En 2024, ces taxes ont généré 35,98 milliards de dirhams, ce qui représente plus du quart des recettes issues des impôts indirects et plus de 11% de l’ensemble des recettes fiscales, selon les données de la Trésorerie générale du Royaume. «Elles constituent la quatrième source fiscale du pays, derrière la TVA, l’impôt sur les sociétés et l’impôt sur le revenu», précise Challenge. La TGR distingue trois grandes catégories : la TIC sur les produits énergétiques, qui a rapporté 17,98 milliards de dirhams, celle sur les tabacs manufacturés, avec 14,43 milliards, et une dernière rubrique intitulée «Autres» qui totalise 3,57 milliards.

Ces montants révèlent une réalité parfois ignorée. Les fumeurs figurent parmi les contribuables les plus constants, puisque chaque cigarette consommée est soumise à un niveau de taxation très élevé, combinant TIC et TVA. Les produits pétroliers sont eux aussi fortement taxés, même si, à long terme, cette source de revenus pourrait être fragilisée par la montée de la voiture électrique, sans que cette perspective ne menace les recettes immédiates. La catégorie «Autres», quant à elle, se dévoile davantage dans les documents budgétaires, où les TIC sont réparties en sept sous-groupes. Parmi eux, deux attirent particulièrement l’attention: la taxe sur les vins et alcools, dont le projet de loi de finances 2026 prévoit 1,48 milliard de dirhams de recettes, et celle sur les bières, estimée à 1,96 milliard. Ici encore, les consommateurs concernés participent largement à l’effort fiscal, notamment lorsqu’ils consomment dans les bars ou restaurants autorisés, où la taxation inclut également la TVA.

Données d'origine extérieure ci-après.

(* ===== verification/Words.v ===== *)
(** Loads, stores and rotations of machine words: crypto/internal.h, lines
    1033-1140. A word in memory is little-endian, as on the platforms the
    library supports. *)

From S2P Require Import Prelude Cbs.

(** * Words in memory *)

(** The value of a little-endian byte string, and the [n]-byte little-endian
    encoding of an integer: what [memcpy] between a word and memory does. *)
Definition le_val (l : list Z) : Z := be_val (rev l).
Definition le_enc (n : nat) (v : Z) : list Z := rev (be_enc n v).

Definition CRYPTO_load_u32_le (inp : list Z) : Z := le_val (ztake 4 inp).
Definition CRYPTO_store_u32_le (v : Z) : list Z := le_enc 4 v.
Definition CRYPTO_load_u32_be (inp : list Z) : Z := CRYPTO_bswap4 (le_val (ztake 4 inp)).
Definition CRYPTO_store_u32_be (v : Z) : list Z := le_enc 4 (CRYPTO_bswap4 v).
Definition CRYPTO_load_u64_le (inp : list Z) : Z := le_val (ztake 8 inp).
Definition CRYPTO_store_u64_le (v : Z) : list Z := le_enc 8 v.
Definition CRYPTO_load_u64_be (inp : list Z) : Z := CRYPTO_bswap8 (le_val (ztake 8 inp)).
Definition CRYPTO_store_u64_be (v : Z) : list Z := le_enc 8 (CRYPTO_bswap8 v).
Definition CRYPTO_load_word_le (inp : list Z) : Z := le_val (ztake 8 inp).
Definition CRYPTO_store_word_le (v : Z) : list Z := le_enc 8 v.
Definition CRYPTO_load_word_be (inp : list Z) : Z := CRYPTO_bswap8 (le_val (ztake 8 inp)).

Definition CRYPTO_rotl_u32 (value shift : Z) : Z :=
  Z.lor (u32 (Z.shiftl value shift)) (Z.shiftr value (Z.land (- shift) 31)).
Definition CRYPTO_rotr_u32 (value shift : Z) : Z :=
  Z.lor (Z.shiftr value shift) (u32 (Z.shiftl value (Z.land (- shift) 31))).
Definition CRYPTO_rotl_u64 (value shift : Z) : Z :=
  Z.lor (u64 (Z.shiftl value shift)) (Z.shiftr value (Z.land (- shift) 63)).
Definition CRYPTO_rotr_u64 (value shift : Z) : Z :=
  Z.lor (Z.shiftr value shift) (u64 (Z.shiftl value (Z.land (- shift) 63))).

(** * Facts *)

Lemma le_enc_le_val l : bytes l -> le_enc (length l) (le_val l) = l.
Proof.
  intros Hb; unfold le_enc, le_val; rewrite <- (length_rev l), be_enc_be_val; [apply rev_involutive|].
  now apply Forall_rev.
Qed.

Lemma le_val_le_enc n v : le_val (le_enc n v) = v mod 256 ^ Z.of_nat n.
Proof. unfold le_val, le_enc; rewrite rev_involutive; apply be_val_be_enc. Qed.

Lemma zlen_le_enc n v : zlen (le_enc n v) = Z.of_nat n.
Proof. unfold le_enc, zlen; rewrite length_rev, length_be_enc; reflexivity. Qed.

Lemma bytes_le_enc n v : bytes (le_enc n v).
Proof. apply Forall_rev, bytes_be_enc. Qed.

Lemma le_val_bounds l : bytes l -> 0 <= le_val l < 256 ^ zlen l.
Proof.
  intros Hb; unfold le_val; assert (bytes (rev l)) as Hr by now apply Forall_rev.
  pose proof (be_val_nonneg _ Hr); pose proof (be_val_bound _ Hr).
  unfold zlen in *; rewrite length_rev in *; lia.
Qed.

Lemma le_val_cons x l : le_val (x :: l) = le_val l * 256 + x.
Proof. unfold le_val; cbn [rev]; apply be_val_snoc. Qed.

Lemma le_enc_S n v : le_enc (S n) v = v mod 256 :: le_enc n (v / 256).
Proof. unfold le_enc; cbn [be_enc]; now rewrite rev_app_distr. Qed.

(** The exclusive or of two words is that of their bytes. *)
Lemma le_lxor n : forall a b, length a = n -> length b = n -> bytes a -> bytes b ->
  le_enc n (Z.lxor (le_val a) (le_val b)) = zip_with Z.lxor a b.
Proof.
  induction n as [|n IH]; intros [|x a] [|y b] Ha Hb Hba Hbb; try discriminate; [reflexivity|].
  apply bytes_cons in Hba as [Hx Hba], Hbb as [Hy Hbb]; injection Ha as Ha; injection Hb as Hb.
  pose proof (lxor_small x y 8 ltac:(lia) Hx Hy) as Hxy; pose proof (lxor_split (le_val a) x (le_val b) y 8 ltac:(lia) Hx Hy) as E.
  change (2 ^ 8) with 256 in *; rewrite !le_val_cons, E, le_enc_S, mod_mul_add, div_mul_add by lia; cbn [zip_with].
  now rewrite IH.
Qed.

Lemma load_u32_be_spec l rest : bytes l -> zlen l = 4 -> CRYPTO_load_u32_be (l ++ rest) = be_val l.
Proof.
  intros Hb Hl; unfold CRYPTO_load_u32_be, le_val; rewrite ztake_app_eq by auto.
  rewrite bswap4_rev; [now rewrite rev_involutive|now apply Forall_rev|].
  rewrite length_rev; unfold zlen in Hl; lia.
Qed.

Lemma load_u64_be_spec l rest : bytes l -> zlen l = 8 -> CRYPTO_load_u64_be (l ++ rest) = be_val l.
Proof.
  intros Hb Hl; unfold CRYPTO_load_u64_be, le_val; rewrite ztake_app_eq by auto.
  rewrite bswap8_rev; [now rewrite rev_involutive|now apply Forall_rev|].
  rewrite length_rev; unfold zlen in Hl; lia.
Qed.

Lemma be_val_of_word n v : 0 <= v < 256 ^ Z.of_nat n -> be_val (be_enc n v) = v.
Proof. intros; rewrite be_val_be_enc; now apply Z.mod_small. Qed.

Lemma store_u32_be_spec v : 0 <= v < 2 ^ 32 -> CRYPTO_store_u32_be v = be_enc 4 v.
Proof.
  intros Hv; unfold CRYPTO_store_u32_be, le_enc.
  rewrite <- (be_val_of_word 4 v) at 1 by (change (256 ^ Z.of_nat 4) with (2 ^ 32); lia).
  pose proof (bytes_be_enc 4 v) as Hb; pose proof (length_be_enc 4 v) as Hl.
  rewrite bswap4_rev by auto; rewrite <- (length_rev (be_enc 4 v)) in Hl.
  rewrite <- Hl at 1; rewrite be_enc_be_val by now apply Forall_rev.
  apply rev_involutive.
Qed.

Lemma store_u64_be_spec v : 0 <= v < 2 ^ 64 -> CRYPTO_store_u64_be v = be_enc 8 v.
Proof.
  intros Hv; unfold CRYPTO_store_u64_be, le_enc.
  rewrite <- (be_val_of_word 8 v) at 1 by (change (256 ^ Z.of_nat 8) with (2 ^ 64); lia).
  pose proof (bytes_be_enc 8 v) as Hb; pose proof (length_be_enc 8 v) as Hl.
  rewrite bswap8_rev by auto; rewrite <- (length_rev (be_enc 8 v)) in Hl.
  rewrite <- Hl at 1; rewrite be_enc_be_val by now apply Forall_rev.
  apply rev_involutive.
Qed.

(** The encoding of a word made of two parts. *)
Lemma be_enc_app n m a b : 0 <= b < 256 ^ Z.of_nat m ->
  be_enc (n + m) (a * 256 ^ Z.of_nat m + b) = be_enc n a ++ be_enc m b.
Proof.
  revert b; induction m as [|m IH]; intros b Hb.
  - rewrite Nat.add_0_r; cbn [be_enc]; rewrite app_nil_r; f_equal; cbn in *; lia.
  - rewrite <- plus_n_Sm; cbn [be_enc]; rewrite Nat2Z.inj_succ, Z.pow_succ_r in * by lia.
    pose proof (Z.div_mod b 256 ltac:(lia)); pose proof (Z.mod_pos_bound b 256 ltac:(lia)).
    replace (a * (256 * 256 ^ Z.of_nat m) + b) with ((a * 256 ^ Z.of_nat m + b / 256) * 256 + b mod 256) by lia.
    assert (0 <= b / 256 < 256 ^ Z.of_nat m) by (split; [apply Z.div_pos|apply Z.div_lt_upper_bound]; lia).
    rewrite div_mul_add, mod_mul_add, IH by lia.
    now rewrite <- app_assoc.
Qed.

(** ** Rotations *)

(** The rotation of a [w]-bit word to the left by [s] bits. *)
Definition rotl (w x s : Z) : Z := Z.lor (uw w (Z.shiftl x s)) (Z.shiftr x (w - s)).

Lemma rotl_bits w x s i : 0 <= x < 2 ^ w -> 0 < s < w -> 0 <= i < w ->
  Z.testbit (rotl w x s) i = Z.testbit x ((i - s) mod w).
Proof.
  intros Hx Hs Hi; unfold rotl, uw; rewrite Z.lor_spec, Z.mod_pow2_bits_low, Z.shiftl_spec, Z.shiftr_spec by lia.
  destruct (Z.lt_ge_cases i s).
  - rewrite (Z.testbit_neg_r x (i - s)) by lia; cbn [orb]; f_equal.
    rewrite <- (Z_mod_plus_full (i - s) 1 w), Z.mod_small by lia; lia.
  - rewrite (testbit_high x w (i + (w - s))) by lia; rewrite orb_false_r, Z.mod_small by lia; reflexivity.
Qed.

Lemma rotl_bound w x s : 0 <= x < 2 ^ w -> 0 <= s <= w -> 0 <= rotl w x s < 2 ^ w.
Proof.
  intros Hx Hs; apply lor_small; [lia|apply uw_bound; lia|].
  rewrite Z.shiftr_div_pow2 by lia; split; [apply Z.div_pos; lia|].
  apply Z.div_lt_upper_bound; [apply Z.pow_pos_nonneg; lia|].
  assert (1 <= 2 ^ (w - s)) by (change 1 with (2 ^ 0); apply Z.pow_le_mono_r; lia); nia.
Qed.

(** [(-s) & 31] is [32 - s]. *)
Lemma neg_mask k s : 0 < s < 2 ^ k -> 0 <= k -> Z.land (- s) (2 ^ k - 1) = 2 ^ k - s.
Proof.
  intros Hs Hk; rewrite land_low by lia.
  rewrite <- (Z_mod_plus_full (- s) 1), Z.mod_small; lia.
Qed.

Lemma rotl_u32_spec x s : 0 < s < 32 -> CRYPTO_rotl_u32 x s = rotl 32 x s.
Proof. intros; unfold CRYPTO_rotl_u32, rotl; change 31 with (2 ^ 5 - 1); now rewrite neg_mask by (pow2; lia). Qed.

Lemma rotr_u32_spec x s : 0 < s < 32 -> CRYPTO_rotr_u32 x s = rotl 32 x (32 - s).
Proof.
  intros; unfold CRYPTO_rotr_u32, rotl; change 31 with (2 ^ 5 - 1); rewrite neg_mask by (pow2; lia).
  rewrite Z.lor_comm; do 2 f_equal; lia.
Qed.

Lemma rotl_u64_spec x s : 0 < s < 64 -> CRYPTO_rotl_u64 x s = rotl 64 x s.
Proof. intros; unfold CRYPTO_rotl_u64, rotl; change 63 with (2 ^ 6 - 1); now rewrite neg_mask by (pow2; lia). Qed.

Lemma rotr_u64_spec x s : 0 < s < 64 -> CRYPTO_rotr_u64 x s = rotl 64 x (64 - s).
Proof.
  intros; unfold CRYPTO_rotr_u64, rotl; change 63 with (2 ^ 6 - 1); rewrite neg_mask by (pow2; lia).
  rewrite Z.lor_comm; do 2 f_equal; lia.
Qed.

(** Rotating back: a rotation to the left undoes one to the right. *)
Lemma rotl_rotl w x s : 0 <= x < 2 ^ w -> 0 < s < w -> rotl w (rotl w x s) (w - s) = x.
Proof.
  intros Hx Hs; pose proof (rotl_bound w x s Hx ltac:(lia)) as Hr.
  apply Z.bits_inj'; intros i Hi; destruct (Z.lt_ge_cases i w).
  - pose proof (Z.mod_pos_bound (i - (w - s)) w ltac:(lia)).
    rewrite !rotl_bits by lia; f_equal.
    rewrite Zminus_mod_idemp_l; replace (i - (w - s) - s) with (i + (-1) * w) by lia.
    rewrite Z_mod_plus_full; apply Z.mod_small; lia.
  - rewrite !(testbit_high _ w) by (try apply rotl_bound; lia); reflexivity.
Qed.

Cette forte pression fiscale atteint toutefois ses limites. Le ministre délégué chargé du Budget l’a rappelé récemment en commission des finances, en rejetant un amendement visant à augmenter encore la taxation sur les tabacs manufacturés. Selon lui, dépasser un certain seuil risquerait de produire l’effet inverse: une baisse de la demande, voire une migration vers des circuits informels, ce qui réduirait les recettes. Si cette évolution aurait un impact positif sur la santé publique, elle mettrait en péril un équivalent budgétaire devenu difficile à remplacer.

Un autre paradoxe traverse ces prélèvements. Les recettes tirées des taxes sur les boissons alcoolisées, pourtant liées à des produits dont la consommation est socialement et religieusement sensible, se fondent ensuite dans le budget général, perdant toute spécificité. Elles participent alors au financement de projets publics, y compris la construction de mosquées, dans un pays où la Constitution affirme que l’Islam est la religion de l’État tout en garantissant la liberté des cultes. Cette situation illustre ce que certains observateurs qualifient d’opportunisme fiscal: une gestion pragmatique des finances publiques davantage guidée par l’impératif de l’équilibre budgétaire que par une vision cohérente intégrant les enjeux sociaux, sanitaires et économiques. Le pilotage se fait au jour le jour, sans refonte globale du modèle, perpétuant une structure fiscale héritée du passé et surtout soucieuse de préserver le statu quo.